Rapporté au parc réel, l'ordre de grandeur est le suivant : 335 diagnostics publiés pour 1 000 résidences principales, un bassin de travaux structuré autour de CC Les Portes de l'Ile de France, de l'ordre de 384 maisons individuelles. Ce volume ne préjuge d'aucune éligibilité individuelle : il indique seulement où se concentrent, à Moisson, les situations où le scénario décrit sur cette page a le plus de chances d'être pertinent.
Le cas de référence retenu ici porte sur 110 m², en zone H1a : après un bouquet complet, la consommation recule d'environ 15 100 kWh par an, soit près de 1 620 € au tarif de référence.

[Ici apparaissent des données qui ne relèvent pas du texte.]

(** *** The last test of [leave_house_route] *)

(** X7.  When exactly one membership row of the house belongs to somebody
    else, the request to leave fails after its effects are committed: the
    rows of the user are deleted, [is_last_member] then sees the one row
    that is left and the handler asks for the house to be deleted, which the
    store refuses because of that row. If the user held no row at all, the
    first [is_last_member] saw the one row as well, and the tasks and the
    restrictions of the house have been deleted on behalf of a user who is
    not a member. *)
Theorem leave_house_route_one_row_left (user_id house_id : Z) (w : world) :
  serving w →
  length (filter (λ m, m_user_id m ≠ user_id)
            (memberships_of house_id (committed w))) = 1 →
  let d := committed w in
  let outsider := bool_decide (length (memberships_of house_id d) = 1) in
  let d0 :=
    if outsider
    then set_restrictions (filter (λ r, r_house_id r ≠ house_id))
           (set_tasks (filter (λ t, t_house_id t ≠ house_id)) d)
    else d in
  let d1 :=
    set_user_houses
      (filter (λ m, ¬ (m_user_id m = user_id ∧ m_house_id m = house_id)))
      d0 in
  ∃ w', leave_house_route user_id house_id w = (Raise IntegrityError, w')
        ∧ committed w' = d1
        ∧ has_house house_id d1
        ∧ length (memberships_of house_id d1) = 1.
Proof.
  intros Hw Hone d outsider d0 d1. fold d in Hone.
  pose proof (serving_consistent _ Hw) as Hd. fold d in Hd.
  assert (memberships_of house_id d1
          = filter (λ m, m_user_id m ≠ user_id) (memberships_of house_id d))
    as Hrest.
  { subst d1. rewrite memberships_of_delete_user_house.
    assert (memberships_of house_id d0 = memberships_of house_id d) as ->
      by (subst d0; by destruct outsider).
    unfold memberships_of. rewrite !list_filter_filter.
    apply list_filter_iff. intros m. simpl. split.
    - intros [Hnot Hh]. split; [|done]. intros Hu. by apply Hnot.
    - intros [Hu Hh]. split; [|done]. by intros [? _]. }
  assert (consistent d0) as Hd0.
  { subst d0. destruct outsider; [|done].
    by apply consistent_delete_restrictions, consistent_delete_tasks. }
  assert (consistent d1) as Hd1 by by apply consistent_delete_user_houses.
  assert (has_house house_id d1 ∧ ¬ unreferenced house_id d1) as [Hh Href].
  { destruct (memberships_of house_id d1) as [|m ms] eqn:E;
      [by rewrite <- Hrest in Hone|].
    assert (m ∈ memberships_of house_id d1) as Hm by (rewrite E; by left).
    unfold memberships_of in Hm.
    apply list_elem_of_filter in Hm as [Hmh Hm].
    destruct Hd1 as (Hms & _). rewrite Forall_forall in Hms.
    destruct (Hms m Hm) as [_ Hhouse]. rewrite Hmh in Hhouse.
    split; [done|]. intros (Um & _). rewrite Forall_forall in Um.
    by apply (Um m Hm). }
  assert (∀ w0, serving w0 → committed w0 = d0 →
            (leave_house user_id house_id;;
             last ← is_last_member house_id;
             (if last : bool then delete_house house_id else mret ());;
             mret JsonOk) w0
            = (Raise IntegrityError, next (next (next w0 d1) d1) d1))
    as Htail.
  { intros w0 Hw0 Hc. unfold mbind, SE_bind.
    rewrite leave_house_serving by done. cbv zeta. rewrite Hc. fold d1.
    rewrite decide_False by (rewrite Hrest; intros E; by rewrite E in Hone).
    assert (serving (next w0 d1)) as Hw1 by by apply serving_next.
    rewrite is_last_member_serving by done.
    change (committed (next w0 d1)) with d1.
    rewrite Hrest, Hone. simpl.
    assert (serving (next (next w0 d1) d1)) as Hw2 by by apply serving_next.
    by rewrite delete_house_refused. }
  unfold leave_house_route.
  unfold mbind at 1, SE_bind at 1.
  rewrite is_last_member_serving by done. fold d outsider.
  unfold mbind at 1, SE_bind at 1.
  destruct outsider eqn:Hout.
  - unfold mbind at 1, SE_bind at 1.
    rewrite delete_tasks_by_house_serving by by apply serving_same.
    set (dt := set_tasks _ (committed _)).
    assert (consistent dt) as Hdt by by apply consistent_delete_tasks.
    assert (serving (next (next w d) dt)) as Hwt.
    { apply serving_next; [by apply serving_same|done]. }
    rewrite delete_restrictions_by_house_serving by done.
    rewrite Htail; [|by apply serving_next|done].
    eexists. split; [done|]. by rewrite Hrest.
  - unfold mret at 1, SE_ret at 1.
    rewrite Htail; [|by apply serving_same|done].
    eexists. split; [done|]. by rewrite Hrest.
Qed.

Lemma leave_house_route_one_row_left_witness :
  ∃ w', leave_house_route 1 1 (world_of shared_store [])
        = (Raise IntegrityError, w')
        ∧ houses (committed w') = [maple_st]
        ∧ user_houses (committed w') = [{| m_user_id := 2; m_house_id := 1 |}].
Proof.
  assert (length (filter (λ m, m_user_id m ≠ 1%Z)
                    (memberships_of 1
                       (committed (world_of shared_store [])))) = 1)
    as Hone by reflexivity.
  destruct (leave_house_route_one_row_left 1 1 (world_of shared_store [])
              (serving_world_of _ shared_store_consistent) Hone)
    as (w' & Hrun & Hc & _).
  exists w'. split; [exact Hrun|]. rewrite Hc. split; reflexivity.
Defined.

(** The same request sent by a user who is not a member of a house with one
    member: the member's tasks and restrictions are gone. *)
Example leave_house_route_outsider :
  (leave_house_route 2 1 (world_of maple_store [])).1 = Raise IntegrityError
  ∧ let d := committed (leave_house_route 2 1 (world_of maple_store [])).2 in
    houses d = [maple_st]
    ∧ user_houses d = [{| m_user_id := 1; m_house_id := 1 |}]
    ∧ tasks d = [] ∧ restrictions d = [].
Proof. by vm_compute. Qed.

(** *** Restrictions *)





(** *** The two listings of the home page *)

Lemma left_join_elem_of {A B K} `{EqDecision K} (ka : A → K) (kb : B → K)
  (l : list A) (r : list B) (a : A) (ob : option B) :
  (a, ob) ∈ left_join ka kb l r
  ↔ a ∈ l
    ∧ match ob with
      | Some b => b ∈ r ∧ ka a = kb b
      | None => Forall (λ b, ka a ≠ kb b) r
      end.
Proof.
  unfold left_join. rewrite list_elem_of_bind. split.
  - intros (a' & Hx & Ha).
    destruct (filter (λ b, ka a' = kb b) r) as [|b bs] eqn:E.
    + apply list_elem_of_singleton in Hx as [= <- ->]. split; [done|].
      by apply (filter_nil_absent (λ b, ka a = kb b)).
    + apply list_elem_of_fmap in Hx as (b' & [= <- ->] & Hb).
      split; [done|]. rewrite <- E in Hb.
      by apply list_elem_of_filter in Hb as [? ?].
  - intros [Ha Hob]. exists a. split; [|done].
    destruct ob as [b|].
    + destruct Hob as [Hb Hk].
      assert (b ∈ filter (λ b, ka a = kb b) r) as Hin
        by by apply list_elem_of_filter.
      destruct (filter (λ b, ka a = kb b) r) as [|b0 bs];
        [by apply not_elem_of_nil in Hin|].
      apply list_elem_of_fmap. by exists b.
    + rewrite filter_absent by done. by apply list_elem_of_singleton.
Qed.

(** X9.  The home page lists, as houses to join, every house in which the
    user holds no membership row, each once; and as houses of the user, one
    entry with name and id for every membership row the user holds. *)
Theorem home_page_listings (distinct : list row → list row) (user_id : Z)
  (w : world) :
  serving w →
  distinct_step distinct →
  let d := committed w in
  (∃ rows,
     get_houses_to_join distinct user_id w = (Ok rows, next w d)
     ∧ NoDup rows
     ∧ ∀ r, r ∈ rows
            ↔ ∃ h, h ∈ houses d
                   ∧ memberships_of_user user_id (h_house_id h) d = []
                   ∧ r = [VStr (h_house_name h); VInt (h_house_id h)])
  ∧ (∃ rows,
       get_user_houses user_id w = (Ok rows, next w d)
       ∧ ∀ r, r ∈ rows
              ↔ ∃ m h, m ∈ user_houses d ∧ m_user_id m = user_id
                       ∧ h ∈ houses d ∧ h_house_id h = m_house_id m
                       ∧ r = [VStr (h_house_name h); VInt (h_house_id h)]).
Proof.
  intros Hw Hdistinct d.
  pose proof (serving_consistent _ Hw) as (Hcons & _). fold d in Hcons.
  rewrite Forall_forall in Hcons.
  rewrite get_houses_to_join_serving, get_user_houses_serving by done.
  unfold sql_select_houses_to_join, sql_select_user_houses, query.
  simpl. fold d. split.
  - eexists. split; [done|]. split; [apply Hdistinct|]. intros r.
    rewrite (proj2 (Hdistinct _)), list_elem_of_fmap.
    assert (∀ h, h_house_id h ∉
                   m_house_id <$> filter (λ m, m_user_id m = user_id)
                                    (user_houses d)
                 ↔ memberships_of_user user_id (h_house_id h) d = [])
      as Hjoined.
    { intros h. unfold memberships_of_user. split.
      - intros Hnot. apply filter_absent, Forall_forall.
        intros m Hm [Hu Hh]. apply Hnot, list_elem_of_fmap.
        exists m. split; [done|]. by apply list_elem_of_filter.
      - intros Hnil (m & Hh & [Hu Hm]%list_elem_of_filter)%list_elem_of_fmap.
        by apply (filter_nil_not_elem_of _ _ m Hnil). }
    split.
    + intros ([h om] & -> & [Hnot Hin]%list_elem_of_filter).
      apply left_join_fst in Hin. exists h.
      split; [done|]. split; [|done]. by apply Hjoined.
    + intros (h & Hh & Hnone & ->).
      destruct (filter (λ m, h_house_id h = m_house_id m) (user_houses d))
        as [|m ms] eqn:E.
      * exists (h, None). split; [done|].
        apply list_elem_of_filter. split; [by apply Hjoined|].
        apply left_join_elem_of. split; [done|].
        by apply (filter_nil_absent (λ m, h_house_id h = m_house_id m)).
      * exists (h, Some m). split; [done|].
        apply list_elem_of_filter. split; [by apply Hjoined|].
        apply left_join_elem_of. split; [done|].
        assert (m ∈ filter (λ m, h_house_id h = m_house_id m)
                      (user_houses d)) as Hm by (rewrite E; by left).
        by apply list_elem_of_filter in Hm as [? ?].
  - eexists. split; [done|]. intros r. rewrite list_elem_of_fmap. split.
    + intros ([m oh] & -> & [Hu Hin]%list_elem_of_filter).
      apply left_join_elem_of in Hin as [Hm Hoh]. simpl in Hu.
      destruct oh as [h|].
      * destruct Hoh as [Hh Hid]. exists m, h. simpl.
        split_and!; try done. by rewrite Hid.
      * exfalso. destruct (Hcons m Hm) as [_ Hhouse].
        unfold has_house in Hhouse.
        apply list_elem_of_fmap in Hhouse as (h & Hid & Hh).
        rewrite Forall_forall in Hoh. by apply (Hoh h Hh).
    + intros (m & h & Hm & Hu & Hh & Hid & ->).
      exists (m, Some h). simpl. split; [by rewrite Hid|].
      apply list_elem_of_filter. split; [done|].
      apply left_join_elem_of. by split.
Qed.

Côté financement, l'assiette est plafonnée à 40 000 € HT dès trois classes gagnées, l'aide ANAH s'échelonne de 4 000 € à 32 000 € selon le revenu fiscal de référence, et l'accompagnement obligatoire est pris en charge jusqu'à 2 000 €.
Coût complet plutôt que prix d'achat : 2 750 € pour l'isolation du plancher bas à Moisson, soit 138 € par an sur une durée d'usage de vingt ans, sous réserve que R ≥ 3 m².K/W en sous-face sur local non chauffé soit tenu dans la durée. C'est cette valeur annualisée qui se compare à l'économie d'énergie.
L'ordre des étapes conditionne le droit à l'aide : audit, désignation de l'accompagnateur, dépôt, accord, puis démarrage de l'isolation du plancher bas. À Moisson, un devis signé trop tôt suffit à faire tomber une aide de 32 000 €.
Le gain se calcule, il ne s'annonce pas : l'isolation du plancher bas traite 7 à 12 % du besoin. Appliqué au cas de référence à Moisson, en zone H1a, cela ramène 1 922 à 3 295 kWh par an, valorisés 206 € à 354 € au tarif conventionnel 2026.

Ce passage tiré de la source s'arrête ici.